> Instructions to follow
Across all the records below, how many lines contain "else"? Respond with only the number.

Stored data:
(* ===== verification/MpArith.v ===== *)
(** Comparison, addition and subtraction of integers, whatever arguments are the same. *)

From S2P Require Import Prelude Eff MpVec MpHeap MpVecThm MpCmp MpMul MpVecMul MpKaratsuba MpInt MpState.

(** * Values *)

Lemma val_low l : digits l -> l <> [] -> last l <> Some 0 -> Base ^ (Zlen l - 1) <= val l.
Proof.
  intros Hd Hne Hl. destruct l as [|x l _] using rev_ind; [done|]. rewrite last_snoc in Hl. apply digits_app in Hd as [Hd Hx].
  apply digits_cons in Hx as [Hx _]. pose proof (val_range l Hd). pose proof (pow_pos (Zlen l) (Zlen_nonneg _)). unfold digit in Hx.
  rewrite val_app, Zlen_app. change (Zlen [x]) with 1. rewrite Z.add_simpl_r. cbn [val].
  assert (x <> 0) by congruence. nia.
Qed.

(** What is read of an integer. *)
Record reads (s : mpstate) (b x : Z) (m : mpint) (l : list Z) : Prop := {
  r_int : ints s !! b = Some m;
  r_vec : Vec s b l;
  r_digits : digits l;
  r_len : Zlen l = mp_top m;
  r_norm : has m MPnorm = true;
  r_plain : has m MPtimesafe = false;
  r_abs : val l = Z.abs x;
  r_sign : (mp_sign m = 1 /\ 0 <= x) \/ (mp_sign m = -1 /\ x < 0);
  r_last : l <> [] -> last l <> Some 0;
}.

Lemma val_nonzero l : digits l -> l <> [] -> last l <> Some 0 -> 0 < val l.
Proof.
  intros Hd Hne Hl. pose proof (val_low l Hd Hne Hl). assert (0 <= Zlen l - 1) by (destruct l; [done|rewrite Zlen_cons; pose proof (Zlen_nonneg l); lia]).
  pose proof (pow_pos (Zlen l - 1)). lia.
Qed.
(* ===== verification/MpMulInt.v ===== *)
(** Multiplication of integers, whatever arguments are the same. *)

From S2P Require Import Prelude Eff MpVec MpHeap MpVecThm MpCmp MpMul MpVecMul MpKaratsuba MpInt MpState MpArith.

(** The product into an integer of its own. *)
Lemma mpmul_core s b1 b2 prod x y mp (K : eff mpstate unit) : wf s -> 0 < prod -> prod <> b1 -> prod <> b2 -> ints s !! prod = Some mp -> Num s b1 x -> Num s b2 y ->
  exists s', (m1 ← geti b1; m2 ← geti b2;
    sets prod (inherit (mp_flags m1) (mp_flags m2));;
    sets prod (with_top 0);;
    mpbits prod ((mp_top m1 + mp_top m2 + 1) * Dbits);;
    mp ← geti prod;
    (if has mp MPtimesafe then vec (mpvectsmul (mp_p m1, 0) (mp_top m1) (mp_p m2, 0) (mp_top m2) (mp_p mp, 0))
     else vec (mpvecmul (mp_p m1, 0) (mp_top m1) (mp_p m2, 0) (mp_top m2) (mp_p mp, 0)));;
    sets prod (with_top (mp_top m1 + mp_top m2 + 1));;
    sets prod (with_sign (mp_sign m1 * mp_sign m2));;
    mpnorm prod;;
    K) s = K s' /\ wf s' /\ frame prod s s' /\ Num s' prod (x * y).
Proof.
  intros W Hprod Hne1 Hne2 Hmp Hx Hy. destruct (num_reads _ _ _ W Hx) as (m1 & l1 & R1). destruct (num_reads _ _ _ W Hy) as (m2 & l2 & R2).
  destruct R1 as [I1 V1 D1 L1 N1 P1 A1 S1 T1]. destruct R2 as [I2 V2 D2 L2 N2 P2 A2 S2 T2].
  pose proof (Zlen_nonneg l1). pose proof (Zlen_nonneg l2).
  rewrite (eff_bind_ok _ _ _ _ _ (geti_run _ _ _ I1)), (eff_bind_ok _ _ _ _ _ (geti_run _ _ _ I2)).
  rewrite (eff_bind_ok _ _ _ _ _ (sets_id s prod (inherit (mp_flags m1) (mp_flags m2)) mp Hmp ltac:(apply inherit_id; by apply plain_land))).
  rewrite (eff_bind_ok _ _ _ _ _ (sets_run _ _ (with_top 0) _ Hmp)).
  pose proof (good_sound _ _ _ (wf_good _ W _ _ Hmp)) as (N1' & N2' & N3' & N4').
  destruct (put_wf s prod mp (with_top 0 mp) W Hprod Hmp ltac:(done) ltac:(split_and!; [done|simpl; lia|simpl; lia|done|done])) as [W1 F1].
  set (s1 := put s prod (with_top 0 mp)) in *. set (n := mp_top m1 + mp_top m2 + 1).
  destruct (mpbits_run s1 prod (n * Dbits) _ W1 Hprod (put_lookup _ _ _)) as (s2 & k & E2 & W2 & F2 & Sz).
  rewrite (eff_bind_ok _ _ _ _ _ E2). rewrite DIGITS_mul in Sz by lia.
  pose proof (sz_int _ _ _ _ _ _ Sz) as Ik. pose proof (sz_size _ _ _ _ _ _ Sz) as Hsz. pose proof (wf_good _ W2 _ _ Ik) as Gk.
  rewrite (eff_bind_ok _ _ _ _ _ (geti_run _ _ _ Ik)), (g_plain _ _ _ Gk). cbv beta iota.
  assert (F02 : frame prod s s2) by (by eapply frame_trans).
  assert (Hz : Vec s2 prod (zeros (length l1 + length l2) ++ zeros 1)).
  { rewrite <- replicate_add. replace (length l1 + length l2 + 1)%nat with (Z.to_nat (n - mp_top (with_top 0 mp))) by (unfold n, Zlen in *; simpl; lia).
    apply (sz_zeros _ _ _ _ _ _ Sz []); [|done]. destruct (wf_arr _ _ _ W1 (put_lookup _ _ _)) as (k1 & Hk1 & _ & _ & Ha). eexists. split; [apply put_lookup|by eapply arr_nil]. }
  pose proof (vec_at _ _ _ _ Ik Hz) as Hza. pose proof Hza as Hza'. apply arr_app in Hza' as [Hza0 _].
  assert (B1 : mp_p m1 <> mp_p k) by (eapply (other_block s2 prod b1); [done|done|by rewrite (f_ints _ _ _ F02)|done]).
  assert (B2 : mp_p m2 <> mp_p k) by (eapply (other_block s2 prod b2); [done|done|by rewrite (f_ints _ _ _ F02)|done]).
  assert (Ha1 : arr (digs s2) (mp_p m1, 0) l1) by (apply (vec_at s2 b1); [by rewrite (f_ints _ _ _ F02)|by eapply frame_vec]).
  assert (Ha2 : arr (digs s2) (mp_p m2, 0) l2) by (apply (vec_at s2 b2); [by rewrite (f_ints _ _ _ F02)|by eapply frame_vec]).
  destruct (mpvecmul_run (digs s2) (mp_p m1, 0) l1 (mp_p m2, 0) l2 (mp_p k, 0) Ha1 Ha2 D1 D2 Hza0 ltac:(by left) ltac:(by left)) as (l & Ll & Dl & Vl & E3).
  rewrite L1, L2 in E3. rewrite (eff_bind_ok _ _ _ _ _ (vec_run _ _ _ _ E3)).
  assert (Ext : upd (digs s2) (mp_p k, 0) l = upd (digs s2) (mp_p k, 0) (l ++ zeros 1)) by (eapply upd_extend; [exact Hza|by rewrite length_replicate]).
  assert (Dz : digits (l ++ zeros 1)) by (apply digits_app; split; [done|apply digits_zero]).
  assert (Lz : Zlen (l ++ zeros 1) = n) by (unfold n, Zlen in *; rewrite length_app, length_replicate; lia).
  destruct (wf_arr _ _ _ W2 Ik) as (lk & Hlk & Hzk & _).
  destruct (store_wf s2 prod k 0 (l ++ zeros 1) lk W2 Hprod Ik Hlk ltac:(lia) ltac:(lia) Dz) as (W3 & F3 & _).
  rewrite Ext. set (s3 := store _ _) in *.
  assert (Ha3 : arr (digs s3) (mp_p k, 0) (l ++ zeros 1)) by (apply arr_upd_same; exists lk; cbn [fst snd]; rewrite Lz; split_and!; [done|lia|lia]).
  rewrite (eff_bind_ok _ _ _ _ _ (sets_run s3 prod _ k Ik)), (eff_bind_ok _ _ _ _ _ (sets_put _ _ _ _)).
  set (k' := with_sign _ _).
  assert (Hsg : mp_sign m1 * mp_sign m2 = 1 \/ mp_sign m1 * mp_sign m2 = -1) by (destruct S1 as [[-> _]|[-> _]], S2 as [[-> _]|[-> _]]; auto).
  destruct (put_wf s3 prod k k' W3 Hprod Ik ltac:(done)) as [W4 F4].
  { split; [done|]. split; [simpl; fold n; lia|]. split; apply Gk. }
  destruct (mpnorm_run (put s3 prod k') prod k' (l ++ zeros 1) W4 Hprod (put_lookup _ _ _)) as (s5 & E5 & W5 & F5 & N5); [|done|done|].
  { eexists. split; [apply put_lookup|done]. }
  rewrite (eff_bind_ok _ _ _ _ _ E5).
  exists s5. split; [done|]. split; [done|]. split; [by do 3 (eapply frame_trans; [eassumption|])|].
  replace (x * y) with (mp_sign k' * val (l ++ zeros 1)); [done|]. rewrite val_app, val_zero, Vl, A1, A2. simpl.
  destruct S1 as [[-> S1]|[-> S1]], S2 as [[-> S2]|[-> S2]]; rewrite ?(Z.abs_eq x), ?(Z.abs_neq x), ?(Z.abs_eq y), ?(Z.abs_neq y) by lia; ring.
Qed.

Lemma mpmul_run s b1 b2 prod x y mp : wf s -> 0 < prod -> ints s !! prod = Some mp -> Num s b1 x -> Num s b2 y ->
  exists s', mpmul b1 b2 prod s = Ok (tt, s') /\ wf s' /\ frame prod s s' /\ Num s' prod (x * y).
Proof.
  intros W Hprod Hmp Hx Hy. unfold mpmul. cbv zeta.
  destruct ((prod =? b1) || (prod =? b2)) eqn:Ea.
  - rewrite eff_bind_assoc.
    destruct (mpnew_run s 0 W ltac:(lia)) as (t & s1 & E1 & W1 & F1 & Ht & Hfr & _ & n & Hn & Hsz & _ & Htop & Hfl & Hsg & _).
    rewrite (eff_bind_ok _ _ _ _ _ E1), eff_bind_assoc. assert (Hpt : prod <> t) by congruence.
    assert (Hmp1 : ints s1 !! prod = Some mp) by (by rewrite (f_ints _ _ _ F1)).
    rewrite (eff_bind_ok _ _ _ _ _ (geti_run _ _ _ Hmp1)), eff_bind_assoc, (eff_bind_ok _ _ _ _ _ (sets_run _ _ _ _ Hn)). rewrite (eff_bind_ok _ _ _ _ _ (eff_ret_run _ _)).
    set (n' := with_flags (mp_flags mp) n).
    pose proof (good_sound _ _ _ (wf_good _ W1 _ _ Hn)) as (K1 & K2 & K3 & K4). pose proof (wf_good _ W _ _ Hmp) as Gp.
    destruct (put_wf s1 t n n' W1 Ht Hn ltac:(done)) as [W2 F2].
    { split; [done|]. split; [done|]. split; [|apply Gp]. transitivity (prod <? 0); [apply Gp|]. by rewrite !(proj2 (Z.ltb_ge _ _)) by lia. }
    set (s2 := put s1 t n') in *. assert (F02 : frame t s s2) by (by eapply frame_trans).
    assert (H1 : t <> b1) by (destruct (num_int _ _ _ Hx) as [k Hk]; congruence). assert (H2 : t <> b2) by (destruct (num_int _ _ _ Hy) as [k Hk]; congruence).
    destruct (mpmul_core s2 b1 b2 t x y n' (if negb (prod =? t) then mpassign t prod;; mpfree t else mret tt) W2 Ht H1 H2 (put_lookup _ _ _)) as (s3 & E3 & W3 & F3 & N3); [by eapply frame_num..|].
    assert (F03 : frame t s s3) by (by eapply frame_trans).
    assert (Hp3 : ints s3 !! prod = Some mp) by (by rewrite (f_ints _ _ _ F03)).
    destruct (mpassign_run s3 t prod (x * y) mp W3 Hprod Hp3 N3) as (s4 & E4 & W4 & F4 & N4).
    destruct (num_int _ _ _ N3) as [k3 Hk3]. assert (Hk4 : ints s4 !! t = Some k3) by (by rewrite (f_ints _ _ _ F4)).
    destruct (mpfree_run s4 t k3 W4 Ht Hk4) as (s5 & E5 & W5 & F5 & G5).
    exists s5. split; [|split; [done|split; [|by eapply frame_num]]].
    + etrans; [exact E3|]. rewrite (proj2 (Z.eqb_neq _ _) Hpt). cbn [negb]. by rewrite (eff_bind_ok _ _ _ _ _ E4).
    + apply frames_one. apply (frames_temp t); [|done|done].
      eapply frames_trans; [apply (frame_frames t); [by left|exact F03]|]. eapply frames_trans; [apply (frame_frames prod); [by right; left|exact F4]|].
      apply (frame_frames t); [by left|done].
  - rewrite (eff_bind_ok _ _ _ _ _ (eff_ret_run _ _)). apply orb_false_iff in Ea as [H1 H2]. zbool.
    destruct (mpmul_core s b1 b2 prod x y mp (if negb (prod =? prod) then mpassign prod prod;; mpfree prod else mret tt) W Hprod H1 H2 Hmp Hx Hy) as (s' & E & W' & F' & N').
    exists s'. split; [|done]. etrans; [exact E|]. by rewrite Z.eqb_refl.
Qed.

> Result for this exercise
3